Collected data entries:
- - -
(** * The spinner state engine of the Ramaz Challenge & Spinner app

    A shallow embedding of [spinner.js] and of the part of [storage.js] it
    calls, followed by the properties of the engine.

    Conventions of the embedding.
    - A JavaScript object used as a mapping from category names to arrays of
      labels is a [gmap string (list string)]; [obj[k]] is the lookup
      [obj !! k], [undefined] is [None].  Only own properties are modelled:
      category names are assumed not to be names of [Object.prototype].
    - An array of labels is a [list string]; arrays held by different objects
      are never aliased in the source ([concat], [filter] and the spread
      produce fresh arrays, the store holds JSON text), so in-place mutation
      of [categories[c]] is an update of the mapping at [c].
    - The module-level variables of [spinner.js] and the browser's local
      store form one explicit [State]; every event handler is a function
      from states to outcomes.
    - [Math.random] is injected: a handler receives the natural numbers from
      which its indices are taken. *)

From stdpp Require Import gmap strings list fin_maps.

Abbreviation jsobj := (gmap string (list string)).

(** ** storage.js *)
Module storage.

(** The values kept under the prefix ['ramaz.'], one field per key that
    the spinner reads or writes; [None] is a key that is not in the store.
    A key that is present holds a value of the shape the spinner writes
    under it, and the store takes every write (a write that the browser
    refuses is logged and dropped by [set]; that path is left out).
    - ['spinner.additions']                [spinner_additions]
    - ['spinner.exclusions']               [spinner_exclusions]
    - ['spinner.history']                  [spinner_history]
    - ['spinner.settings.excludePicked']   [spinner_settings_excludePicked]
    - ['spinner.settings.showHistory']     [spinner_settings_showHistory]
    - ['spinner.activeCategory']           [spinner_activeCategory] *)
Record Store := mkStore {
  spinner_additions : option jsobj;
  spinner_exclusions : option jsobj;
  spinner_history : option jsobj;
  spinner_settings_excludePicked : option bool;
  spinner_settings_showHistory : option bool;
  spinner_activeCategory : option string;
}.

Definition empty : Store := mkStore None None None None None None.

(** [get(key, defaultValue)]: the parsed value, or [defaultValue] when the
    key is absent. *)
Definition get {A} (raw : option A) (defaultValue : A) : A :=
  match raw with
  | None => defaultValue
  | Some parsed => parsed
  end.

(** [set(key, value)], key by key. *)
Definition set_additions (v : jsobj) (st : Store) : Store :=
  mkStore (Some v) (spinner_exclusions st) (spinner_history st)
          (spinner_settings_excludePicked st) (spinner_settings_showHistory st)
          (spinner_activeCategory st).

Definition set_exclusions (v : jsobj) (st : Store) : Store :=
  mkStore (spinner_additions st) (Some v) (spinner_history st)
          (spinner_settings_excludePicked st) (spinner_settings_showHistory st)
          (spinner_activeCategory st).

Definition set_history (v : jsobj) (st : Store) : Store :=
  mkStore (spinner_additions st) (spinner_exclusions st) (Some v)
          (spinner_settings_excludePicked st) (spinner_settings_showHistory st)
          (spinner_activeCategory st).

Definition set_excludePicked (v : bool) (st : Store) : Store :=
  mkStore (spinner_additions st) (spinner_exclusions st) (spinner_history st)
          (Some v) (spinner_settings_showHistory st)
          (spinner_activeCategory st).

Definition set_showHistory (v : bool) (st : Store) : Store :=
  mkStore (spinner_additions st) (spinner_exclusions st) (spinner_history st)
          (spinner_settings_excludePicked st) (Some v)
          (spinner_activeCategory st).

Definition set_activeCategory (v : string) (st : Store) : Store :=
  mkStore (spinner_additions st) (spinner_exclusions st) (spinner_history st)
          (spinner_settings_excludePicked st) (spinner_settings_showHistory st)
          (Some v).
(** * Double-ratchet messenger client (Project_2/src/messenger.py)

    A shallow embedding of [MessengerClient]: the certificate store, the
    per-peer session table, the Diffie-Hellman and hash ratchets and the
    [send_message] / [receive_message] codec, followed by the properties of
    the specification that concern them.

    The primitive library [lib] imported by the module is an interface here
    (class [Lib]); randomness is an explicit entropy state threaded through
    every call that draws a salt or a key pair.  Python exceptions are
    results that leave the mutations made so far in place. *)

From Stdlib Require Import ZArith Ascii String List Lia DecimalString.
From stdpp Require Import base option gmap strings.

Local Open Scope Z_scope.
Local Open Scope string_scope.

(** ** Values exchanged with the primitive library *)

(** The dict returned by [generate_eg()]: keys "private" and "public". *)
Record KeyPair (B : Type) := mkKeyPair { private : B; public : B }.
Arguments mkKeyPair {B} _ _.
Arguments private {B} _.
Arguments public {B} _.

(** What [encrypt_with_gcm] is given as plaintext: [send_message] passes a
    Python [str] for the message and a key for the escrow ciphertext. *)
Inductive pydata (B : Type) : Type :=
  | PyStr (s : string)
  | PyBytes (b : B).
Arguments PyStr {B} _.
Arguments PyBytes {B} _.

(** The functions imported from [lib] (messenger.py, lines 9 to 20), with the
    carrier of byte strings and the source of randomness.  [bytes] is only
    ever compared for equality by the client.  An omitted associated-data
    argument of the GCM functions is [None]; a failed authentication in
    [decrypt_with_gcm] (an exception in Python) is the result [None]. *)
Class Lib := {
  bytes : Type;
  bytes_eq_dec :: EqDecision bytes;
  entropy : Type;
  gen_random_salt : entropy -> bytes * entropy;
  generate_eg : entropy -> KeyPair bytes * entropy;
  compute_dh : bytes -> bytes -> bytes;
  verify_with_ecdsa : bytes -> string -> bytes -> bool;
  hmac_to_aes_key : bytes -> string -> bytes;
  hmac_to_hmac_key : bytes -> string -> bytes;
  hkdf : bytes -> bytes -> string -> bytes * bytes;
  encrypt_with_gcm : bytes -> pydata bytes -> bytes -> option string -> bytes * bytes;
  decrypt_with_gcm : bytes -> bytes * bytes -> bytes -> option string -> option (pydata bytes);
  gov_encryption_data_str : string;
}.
- - -
What you have to do
Only one stretch of the records above is wanted: the lines between the one holding "results that leave" and the one holding "(** The dict", inclusive, reproduced exactly.

Written solution
    results that leave the mutations made so far in place. *)

From Stdlib Require Import ZArith Ascii String List Lia DecimalString.
From stdpp Require Import base option gmap strings.

Local Open Scope Z_scope.
Local Open Scope string_scope.

(** ** Values exchanged with the primitive library *)

(** The dict returned by [generate_eg()]: keys "private" and "public". *)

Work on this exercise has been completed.